[Data to use — start]
(* ===== verification/BaseVaultMethods.v ===== *)
(** * The methods of the base vault

    The calls, outputs, reads, tuple encoders and report writers in
    [cre/contracts/evm/src/generated/base_vault/BaseVault.go]; those the workflow
    uses are in [BaseVault]. *)

From S2P Require Import Prelude GoText BigInt Ethereum Runtime Bindings BaseVault AbiMethods.

#[local] Open Scope Z_scope.

Module base_vault_methods.
Import base_vault.
(** ** Structs *)
Record ClientEVMTokenAmount := mkClientEVMTokenAmount {
  ClientEVMTokenAmount_Token : Address;
  ClientEVMTokenAmount_Amount : bigint }.
Record ClientAny2EVMMessage := mkClientAny2EVMMessage {
  ClientAny2EVMMessage_MessageId : bytes;
  ClientAny2EVMMessage_SourceChainSelector : Z;
  ClientAny2EVMMessage_Sender : bytes;
  ClientAny2EVMMessage_Data : bytes;
  ClientAny2EVMMessage_DestTokenAmounts : list ClientEVMTokenAmount }.
Record TypesRebalanceDepositRecovery := mkTypesRebalanceDepositRecovery {
  TypesRebalanceDepositRecovery_RebalanceNonce : bigint;
  TypesRebalanceDepositRecovery_Amount : bigint }.
Record BeginDefaultAdminTransferInput := mkBeginDefaultAdminTransferInput {
  BeginDefaultAdminTransfer_NewAdmin : Address }.
Record CcipReceiveInput := mkCcipReceiveInput { CcipReceive_Message : ClientAny2EVMMessage }.
Record ChangeDefaultAdminDelayInput := mkChangeDefaultAdminDelayInput {
  ChangeDefaultAdminDelay_NewDelay : bigint }.
Record GetCCVsAndFinalityConfigInput := mkGetCCVsAndFinalityConfigInput {
  GetCCVsAndFinalityConfig_Arg0 : Z;
  GetCCVsAndFinalityConfig_Arg1 : bytes }.
Record GetCcipGasLimitInput := mkGetCcipGasLimitInput { GetCcipGasLimit_ChainSelector : Z }.
Record GetCrosschainVaultInput := mkGetCrosschainVaultInput {
  GetCrosschainVault_ChainSelector : Z }.
Record GetRoleAdminInput := mkGetRoleAdminInput { GetRoleAdmin_Role : bytes }.
Record GrantRoleInput := mkGrantRoleInput { GrantRole_Role : bytes; GrantRole_Account : Address }.
Record HasRoleInput := mkHasRoleInput { HasRole_Role : bytes; HasRole_Account : Address }.
Record RenounceRoleInput := mkRenounceRoleInput {
  RenounceRole_Role : bytes;
  RenounceRole_Account : Address }.
Record RevokeRoleInput := mkRevokeRoleInput {
  RevokeRole_Role : bytes;
  RevokeRole_Account : Address }.
Record SetCcipGasLimitInput := mkSetCcipGasLimitInput {
  SetCcipGasLimit_ChainSelector : Z;
  SetCcipGasLimit_GasLimit : bigint }.
Record SetCrosschainVaultsInput := mkSetCrosschainVaultsInput {
  SetCrosschainVaults_ChainSelectors : list Z;
  SetCrosschainVaults_Vaults : list Address }.
Record SetDefaultCcipGasLimitInput := mkSetDefaultCcipGasLimitInput {
  SetDefaultCcipGasLimit_GasLimit : bigint }.
Record SupportsInterfaceInput := mkSupportsInterfaceInput { SupportsInterface_InterfaceId : bytes }.
Record TryDepositToAdapterInput := mkTryDepositToAdapterInput {
  TryDepositToAdapter_Adapter : Address;
  TryDepositToAdapter_Amount : bigint }.
Record UpgradeToAndCallInput := mkUpgradeToAndCallInput {
  UpgradeToAndCall_NewImplementation : Address;
  UpgradeToAndCall_Data : bytes }.
Record WithdrawLinkInput := mkWithdrawLinkInput { WithdrawLink_Amount : bigint }.
Record GetCCVsAndFinalityConfigOutput := mkGetCCVsAndFinalityConfigOutput {
  GetCCVsAndFinalityConfigOutput_RequiredCCVs : list Address;
  GetCCVsAndFinalityConfigOutput_OptionalCCVs : list Address;
  GetCCVsAndFinalityConfigOutput_OptionalThreshold : Z;
  GetCCVsAndFinalityConfigOutput_AllowedFinalityConfig : bytes }.
Record PendingDefaultAdminOutput := mkPendingDefaultAdminOutput {
  PendingDefaultAdminOutput_NewAdmin : Address;
  PendingDefaultAdminOutput_Schedule : bigint }.
Record PendingDefaultAdminDelayOutput := mkPendingDefaultAdminDelayOutput {
  PendingDefaultAdminDelayOutput_NewDelay : bigint;
  PendingDefaultAdminDelayOutput_Schedule : bigint }.

(** ** Structs as tuples *)
Definition ClientEVMTokenAmount_value (s : ClientEVMTokenAmount) : abi_value := VTuple [
    ("token"%string, VFixed (ClientEVMTokenAmount_Token s));
    ("amount"%string, VBig (ClientEVMTokenAmount_Amount s))].
Definition ClientAny2EVMMessage_value (s : ClientAny2EVMMessage) : abi_value := VTuple [
    ("messageId"%string, VFixed (ClientAny2EVMMessage_MessageId s));
    ("sourceChainSelector"%string, VUint (ClientAny2EVMMessage_SourceChainSelector s));
    ("sender"%string, VBytes (ClientAny2EVMMessage_Sender s));
    ("data"%string, VBytes (ClientAny2EVMMessage_Data s));
    ("destTokenAmounts"%string, VSlice (ClientEVMTokenAmount_value <$> (ClientAny2EVMMessage_DestTokenAmounts s)))].
Definition TypesRebalanceDepositRecovery_value (s : TypesRebalanceDepositRecovery) : abi_value := VTuple [
    ("rebalanceNonce"%string, VBig (TypesRebalanceDepositRecovery_RebalanceNonce s));
    ("amount"%string, VBig (TypesRebalanceDepositRecovery_Amount s))].

(** ** Structs from outputs: the fields are copied by name through JSON *)
Definition decode_TypesRebalanceDepositRecovery (ty : string) (fs : list (string * abi_value))
    : res TypesRebalanceDepositRecovery :=
  x0 ← as_big ty (tuple_field "rebalanceNonce" fs);
  x1 ← as_big ty (tuple_field "amount" fs);
  Ok (mkTypesRebalanceDepositRecovery x0 x1).

(** ** Structs in the metadata *)
Definition ClientEVMTokenAmount_type : sol_type := STuple [
    ("token"%string, SAddress); ("amount"%string, SUint 256)].
Arguments ClientEVMTokenAmount_type : simpl never.
Definition ClientAny2EVMMessage_type : sol_type := STuple [
    ("messageId"%string, SBytesN 32); ("sourceChainSelector"%string, SUint 64);
    ("sender"%string, SBytes); ("data"%string, SBytes);
    ("destTokenAmounts"%string, SSlice (ClientEVMTokenAmount_type))].
Arguments ClientAny2EVMMessage_type : simpl never.
Definition TypesRebalanceDepositRecovery_type : sol_type := STuple [
    ("rebalanceNonce"%string, SUint 256); ("amount"%string, SUint 256)].
Arguments TypesRebalanceDepositRecovery_type : simpl never.
(* ===== verification/WorkflowRouterMethods.v ===== *)
(** * The methods of the workflow router

    The calls, outputs, reads, tuple encoders and report writers in
    [cre/contracts/evm/src/generated/workflow_router/WorkflowRouter.go]; those the workflow
    uses are in [WorkflowRouter]. *)

From S2P Require Import Prelude GoText BigInt Ethereum Runtime Bindings WorkflowRouter AbiMethods.

#[local] Open Scope Z_scope.

Module workflow_router_methods.
Import workflow_router.
(** ** Structs *)
Record IWorkflowRouterWorkflowMetadata := mkIWorkflowRouterWorkflowMetadata {
  IWorkflowRouterWorkflowMetadata_Owner : Address;
  IWorkflowRouterWorkflowMetadata_Name : bytes }.
Record ConstructorParams := mkConstructorParams {
  ConstructorParams_InitialDelay : bigint;
  ConstructorParams_DefaultAdmin : Address;
  ConstructorParams_Pauser : Address;
  ConstructorParams_Unpauser : Address;
  ConstructorParams_ConfigOperator : Address;
  ConstructorParams_KeystoneForwarder : Address;
  ConstructorParams_Vault : Address }.
Record BeginDefaultAdminTransferInput := mkBeginDefaultAdminTransferInput {
  BeginDefaultAdminTransfer_NewAdmin : Address }.
Record ChangeDefaultAdminDelayInput := mkChangeDefaultAdminDelayInput {
  ChangeDefaultAdminDelay_NewDelay : bigint }.
Record GetAllowlistedWorkflowSelectorInput := mkGetAllowlistedWorkflowSelectorInput {
  GetAllowlistedWorkflowSelector_WorkflowId : bytes;
  GetAllowlistedWorkflowSelector_Selector : bytes }.
Record GetRoleAdminInput := mkGetRoleAdminInput { GetRoleAdmin_Role : bytes }.
Record GetWorkflowGenerationInput := mkGetWorkflowGenerationInput {
  GetWorkflowGeneration_WorkflowId : bytes }.
Record GetWorkflowMetadataInput := mkGetWorkflowMetadataInput {
  GetWorkflowMetadata_WorkflowId : bytes }.
Record GrantRoleInput := mkGrantRoleInput { GrantRole_Role : bytes; GrantRole_Account : Address }.
Record HasRoleInput := mkHasRoleInput { HasRole_Role : bytes; HasRole_Account : Address }.
Record OnReportInput := mkOnReportInput { OnReport_Metadata : bytes; OnReport_Report : bytes }.
Record RenounceRoleInput := mkRenounceRoleInput {
  RenounceRole_Role : bytes;
  RenounceRole_Account : Address }.
Record RevokeRoleInput := mkRevokeRoleInput {
  RevokeRole_Role : bytes;
  RevokeRole_Account : Address }.
Record SetWorkflowMetadataInput := mkSetWorkflowMetadataInput {
  SetWorkflowMetadata_WorkflowId : bytes;
  SetWorkflowMetadata_Name : bytes;
  SetWorkflowMetadata_Owner : Address }.
Record SetWorkflowSelectorsInput := mkSetWorkflowSelectorsInput {
  SetWorkflowSelectors_WorkflowId : bytes;
  SetWorkflowSelectors_Selectors : list bytes;
  SetWorkflowSelectors_IsAllowlisted : bool }.
Record SupportsInterfaceInput := mkSupportsInterfaceInput { SupportsInterface_InterfaceId : bytes }.
Record PendingDefaultAdminOutput := mkPendingDefaultAdminOutput {
  PendingDefaultAdminOutput_NewAdmin : Address;
  PendingDefaultAdminOutput_Schedule : bigint }.
Record PendingDefaultAdminDelayOutput := mkPendingDefaultAdminDelayOutput {
  PendingDefaultAdminDelayOutput_NewDelay : bigint;
  PendingDefaultAdminDelayOutput_Schedule : bigint }.

(** ** Structs as tuples *)
Definition IWorkflowRouterWorkflowMetadata_value (s : IWorkflowRouterWorkflowMetadata) : abi_value := VTuple [
    ("owner"%string, VFixed (IWorkflowRouterWorkflowMetadata_Owner s));
    ("name"%string, VFixed (IWorkflowRouterWorkflowMetadata_Name s))].
Definition ConstructorParams_value (s : ConstructorParams) : abi_value := VTuple [
    ("initialDelay"%string, VBig (ConstructorParams_InitialDelay s));
    ("defaultAdmin"%string, VFixed (ConstructorParams_DefaultAdmin s));
    ("pauser"%string, VFixed (ConstructorParams_Pauser s));
    ("unpauser"%string, VFixed (ConstructorParams_Unpauser s));
    ("configOperator"%string, VFixed (ConstructorParams_ConfigOperator s));
    ("keystoneForwarder"%string, VFixed (ConstructorParams_KeystoneForwarder s));
    ("vault"%string, VFixed (ConstructorParams_Vault s))].

(** ** Structs from outputs: the fields are copied by name through JSON *)
Definition decode_IWorkflowRouterWorkflowMetadata (ty : string) (fs : list (string * abi_value))
    : res IWorkflowRouterWorkflowMetadata :=
  x0 ← as_address ty (tuple_field "owner" fs);
  x1 ← as_bytesN 10 ty (tuple_field "name" fs);
  Ok (mkIWorkflowRouterWorkflowMetadata x0 x1).

(** ** Structs in the metadata *)
Definition IWorkflowRouterWorkflowMetadata_type : sol_type := STuple [
    ("owner"%string, SAddress); ("name"%string, SBytesN 10)].
Arguments IWorkflowRouterWorkflowMetadata_type : simpl never.
Definition ConstructorParams_type : sol_type := STuple [
    ("initialDelay"%string, SUint 48); ("defaultAdmin"%string, SAddress);
    ("pauser"%string, SAddress); ("unpauser"%string, SAddress);
    ("configOperator"%string, SAddress); ("keystoneForwarder"%string, SAddress);
    ("vault"%string, SAddress)].
Arguments ConstructorParams_type : simpl never.

(** ** The methods of the metadata; an input without a name is [arg<i>]. *)
Definition methods : method_table :=
  [("DEFAULT_ADMIN_ROLE"%string, mkMethod
     []
     [(""%string, SBytesN 32)]);
   ("acceptDefaultAdminTransfer"%string, mkMethod
     []
     []);
   ("beginDefaultAdminTransfer"%string, mkMethod
     [("newAdmin"%string, SAddress)]
     []);
   ("cancelDefaultAdminTransfer"%string, mkMethod
     []
     []);
   ("changeDefaultAdminDelay"%string, mkMethod
     [("newDelay"%string, SUint 48)]
     []);
   ("defaultAdmin"%string, mkMethod
     []
     [(""%string, SAddress)]);
   ("defaultAdminDelay"%string, mkMethod
     []
     [(""%string, SUint 48)]);
   ("defaultAdminDelayIncreaseWait"%string, mkMethod
     []
     [(""%string, SUint 48)]);
   ("getAllowlistedWorkflowSelector"%string, mkMethod
     [("workflowId"%string, SBytesN 32); ("selector"%string, SBytesN 4)]
     [("isAllowlisted"%string, SBool)]);
   ("getRoleAdmin"%string, mkMethod
     [("role"%string, SBytesN 32)]
     [(""%string, SBytesN 32)]);
   ("getThisChainSelector"%string, mkMethod
     []
     [("chainSelector"%string, SUint 64)]);
   ("getVault"%string, mkMethod
     []
     [("vault"%string, SAddress)]);
   ("getWorkflowGeneration"%string, mkMethod
     [("workflowId"%string, SBytesN 32)]
     [("generation"%string, SUint 256)]);
   ("getWorkflowMetadata"%string, mkMethod
     [("workflowId"%string, SBytesN 32)]
     [("metadata"%string, IWorkflowRouterWorkflowMetadata_type)]);
   ("grantRole"%string, mkMethod
     [("role"%string, SBytesN 32); ("account"%string, SAddress)]
     []);
   ("hasRole"%string, mkMethod
     [("role"%string, SBytesN 32); ("account"%string, SAddress)]
     [(""%string, SBool)]);
   ("onReport"%string, mkMethod
     [("metadata"%string, SBytes); ("report"%string, SBytes)]
     []);
   ("owner"%string, mkMethod
     []
     [(""%string, SAddress)]);
   ("pause"%string, mkMethod
     []
     []);
   ("paused"%string, mkMethod
     []
     [(""%string, SBool)]);
   ("pendingDefaultAdmin"%string, mkMethod
     []
     [("newAdmin"%string, SAddress); ("schedule"%string, SUint 48)]);
   ("pendingDefaultAdminDelay"%string, mkMethod
     []
     [("newDelay"%string, SUint 48); ("schedule"%string, SUint 48)]);
   ("renounceRole"%string, mkMethod
     [("role"%string, SBytesN 32); ("account"%string, SAddress)]
     []);
   ("revokeRole"%string, mkMethod
     [("role"%string, SBytesN 32); ("account"%string, SAddress)]
     []);
   ("rollbackDefaultAdminDelay"%string, mkMethod
     []
     []);
   ("setWorkflowMetadata"%string, mkMethod
     [("workflowId"%string, SBytesN 32); ("name"%string, SBytesN 10); ("owner"%string, SAddress)]
     []);
   ("setWorkflowSelectors"%string, mkMethod
     [("workflowId"%string, SBytesN 32); ("selectors"%string, SSlice (SBytesN 4));
      ("isAllowlisted"%string, SBool)]
     []);
   ("supportsInterface"%string, mkMethod
     [("interfaceId"%string, SBytesN 4)]
     [(""%string, SBool)]);
   ("unpause"%string, mkMethod
     []
     [])].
[Data to use — finish]
> The problem:
How many lines of the listing include the string "AbiMethods"? Respond with the number only.

> Output of the exercise:
2